A new ransomware strain called “Qlocker” is targeting QNAP NAS devices as part of an ongoing campaign and encrypting files in password-protected 7zip archives and demanding Bitcoin payment for decryption keys
The Taiwanese company has released an advisory prompting users to apply updates to QNAP NAS running Multimedia Console, Media Streaming Add-on, and HBS 3 Hybrid Backup Sync to secure the devices from any attacks. Once updated insisted to do a scan
Patches for the three apps were released by QNAP over the last week. CVE-2020-36195 concerns an SQL injection vulnerability in QNAP NAS running Multimedia Console or Media Streaming Add-on, successful exploitation of which could result in information disclosure. On the other hand, CVE-2021-28799 relates to an improper authorization vulnerability affecting QNAP NAS running HBS 3 Hybrid Backup Sync that could be exploited by an attacker to log in to a device.

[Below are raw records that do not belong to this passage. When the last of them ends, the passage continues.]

(** Every call of [dequeue] among other consumers: its searches, the
    time it takes, and the stamp of its record. *)
Lemma dequeue_among_run others w r w' :
  dequeue_among others w = (r, w') ->
  exists tr (hit : bool),
    trace w' = trace w ++ tr /\
    attempts tr = (misses tr + (if hit then 1 else 0))%nat /\
    (attempts tr <= 10)%nat /\
    (hit = false -> misses tr = 10%nat) /\
    (hit = true ->
     r = Raise DuplicateKeyError \/ exists u, r = Return (Some u)) /\
    (hit = false ->
     r <> Raise DuplicateKeyError /\ forall u, r <> Return (Some u)) /\
    clock w + acquire_waits others (mutex w) (attempts tr) <= clock w' /\
    (quiet w ->
     clock w' = clock w + acquire_waits others (mutex w) (attempts tr)) /\
    (forall u, r = Return (Some u) ->
       exists earlier,
         action w' =
         earlier ++
         [ActionDoc.mk u (clock w + Z.of_nat (misses tr) * second) ActScrape]).
Proof.
  unfold dequeue_among, dt_now. unfold bind at 1.
  destruct (poll_among_spec 10 others (clock w) w)
    as (k & r0 & w1 & tr1 & Hp & Ht1 & Hmi & Hat & Hle & Hn & Hm1 & Hc1 & Hq1).
  specialize (Hm1 ltac:(discriminate)).
  unfold bind at 1. rewrite Hp. clear Hp.
  assert (Hend : forall tl w',
             settled tl w1 w' -> attempts tl = 0%nat -> misses tl = 0%nat ->
             trace w' = trace w ++ tr1 ++ tl /\
             attempts (tr1 ++ tl) = attempts tr1 /\
             misses (tr1 ++ tl) = k /\
             clock w + acquire_waits others (mutex w) (attempts tr1)
               <= clock w' /\
             (quiet w ->
              clock w' =
              clock w + acquire_waits others (mutex w) (attempts tr1))).
  { intros tl w2 (Ht & Hc & Hq) Ha Hm.
    split; [rewrite Ht, Ht1; now rewrite app_assoc|].
    split; [rewrite attempts_app; lia|].
    split; [rewrite misses_app; lia|].
    split; [lia|].
    intros Hq0. destruct (Hq1 Hq0) as (Q1 & E1).
    destruct (Hq Q1) as (E2 & _). lia. }
  destruct r0 as [e|]; cbn [found] in Hat, Hn.
  - (* an iteration found [e] *)
    destruct (queue_update_one_stepped (QueueDoc.uri e) Scrape w1)
      as (w2 & S2 & Hu).
    unfold bind at 1. rewrite Hu. clear Hu.
    pose proof (stepped_settled _ _ S2) as T2.
    pose proof (drift_mutex _ _ (st_drift _ _ S2)) as Hm2.
    destruct (Queue.update_one _ _ (queue w2)) as [q|].
    + set (w3 := emit (EvFlip (QueueDoc.uri e) (clock w2)) (set_queue q w2)).
      assert (T3 : settled [EvFlip (QueueDoc.uri e) (clock w2)] w2 w3)
        by (apply settled_same; reflexivity).
      assert (Hm3 : mutex w3 = true) by (simpl; congruence).
      clearbody w3.
      unfold bind at 1. rewrite (mutex_release_locked w3 Hm3).
      set (w4 := emit EvRelease (set_mutex false w3)).
      assert (T4 : settled [EvRelease] w3 w4)
        by (apply settled_same; reflexivity).
      clearbody w4.
      destruct (action_insert_one_stepped
                  (ActionDoc.mk (QueueDoc.uri e)
                     (clock w + Z.of_nat k * second) ActScrape) w4)
        as (w5 & S5 & Ha).
      unfold bind at 1. rewrite Ha. clear Ha.
      pose proof (stepped_settled _ _ S5) as T5.
      pose proof (settled_trans _ _ _ _ _
                    (settled_trans _ _ _ _ _
                       (settled_trans _ _ _ _ _ T2 T3) T4) T5) as T.
      cbn [app] in T.
      intros H.
      exists (tr1 ++ [EvFlip (QueueDoc.uri e) (clock w2); EvRelease]), true.
      destruct (Action.insert_one _ (action w5)) as [a|] eqn:Hi;
        inversion H; subst r w'; clear H.
      * assert (T' : settled [EvFlip (QueueDoc.uri e) (clock w2); EvRelease]
                             w1 (set_action a w5)).
        { destruct T as (A & B & C). split; [exact A|].
          split; [exact B|exact C]. }
        destruct (Hend _ _ T' eq_refl eq_refl) as (E1 & E2 & E3 & E4 & E5).
        rewrite E2, E3.
        split; [exact E1|]. split; [exact Hat|]. split; [lia|].
        split; [discriminate|].
        split; [intros _; right; eauto|]. split; [discriminate|].
        split; [exact E4|]. split; [exact E5|].
        intros u Hu. inversion Hu; subst u.
        exists (action w5). cbn [action set_action].
        now apply action_insert_one_Some.
      * destruct (Hend _ _ T eq_refl eq_refl) as (E1 & E2 & E3 & E4 & E5).
        rewrite E2, E3.
        split; [exact E1|]. split; [exact Hat|]. split; [lia|].
        split; [discriminate|].
        split; [intros _; now left|]. split; [discriminate|].
        split; [exact E4|]. split; [exact E5|]. discriminate.
    + intros H. inversion H; subst r w'; clear H.
      exists (tr1 ++ []), true.
      destruct (Hend _ _ T2 eq_refl eq_refl) as (E1 & E2 & E3 & E4 & E5).
      rewrite E2, E3.
      split; [exact E1|]. split; [exact Hat|]. split; [lia|].
      split; [discriminate|].
      split; [intros _; now left|]. split; [discriminate|].
      split; [exact E4|]. split; [exact E5|]. discriminate.
  - (* ten iterations found nothing *)
    assert (Hk : k = 10%nat) by auto.
    unfold bind at 1. rewrite (mutex_release_locked w1 Hm1).
    set (w2 := emit EvRelease (set_mutex false w1)).
    assert (T2 : settled [EvRelease] w1 w2)
      by (apply settled_same; reflexivity).
    clearbody w2.
    destruct (queue_count_wait_stepped w2) as (w3 & S3 & Hc).
    unfold bind at 1. rewrite Hc. clear Hc.
    pose proof (stepped_settled _ _ S3) as T3.
    set (n0 := List.length (Queue.find_state Wait (queue w3))).
    unfold bind at 1.
    set (w4 := emit (EvRecount n0) w3).
    assert (T4 : settled [EvRecount n0] w3 w4)
      by (apply settled_same; reflexivity).
    clearbody w4.
    destruct (queue_aggregate_states_stepped w4) as (w5 & counts & S5 & Hg).
    unfold bind at 1. rewrite Hg. clear Hg.
    pose proof (stepped_settled _ _ S5) as T5.
    pose proof (settled_trans _ _ _ _ _
                  (settled_trans _ _ _ _ _
                     (settled_trans _ _ _ _ _ T2 T3) T4) T5) as T.
    cbn [app] in T.
    unfold bind, self_logger_debug. intros Hrun.
    assert (Hw' : w' = w5 /\ r <> Raise DuplicateKeyError /\
                  forall u, r <> Return (Some u)).
    { destruct (_logger w5); [destruct (n0 =? 0)%nat|]; inversion Hrun;
        repeat split; discriminate. }
    destruct Hw' as (-> & Hr1 & Hr2).
    exists (tr1 ++ [EvRelease; EvRecount n0]), false.
    destruct (Hend _ _ T eq_refl eq_refl) as (E1 & E2 & E3 & E4 & E5).
    rewrite E2, E3.
    split; [exact E1|]. split; [exact Hat|]. split; [lia|].
    split; [intros _; exact Hk|]. split; [discriminate|].
    split; [intros _; split; assumption|].
    split; [exact E4|]. split; [exact E5|].
    intros u Hu. exfalso. exact (Hr2 u Hu).
Qed.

QNAP is also urging users to the latest version of Malware Remover to perform a scan as a safety measure while it’s actively working on a solution to remove malware from infected devices.
Users are advised to modify the default network port 8080 for accessing the NAS operating interface. The data stored on NAS should be backed up or backed up again utilizing the 3-2-1 backup rule, to further ensure data integrity and security.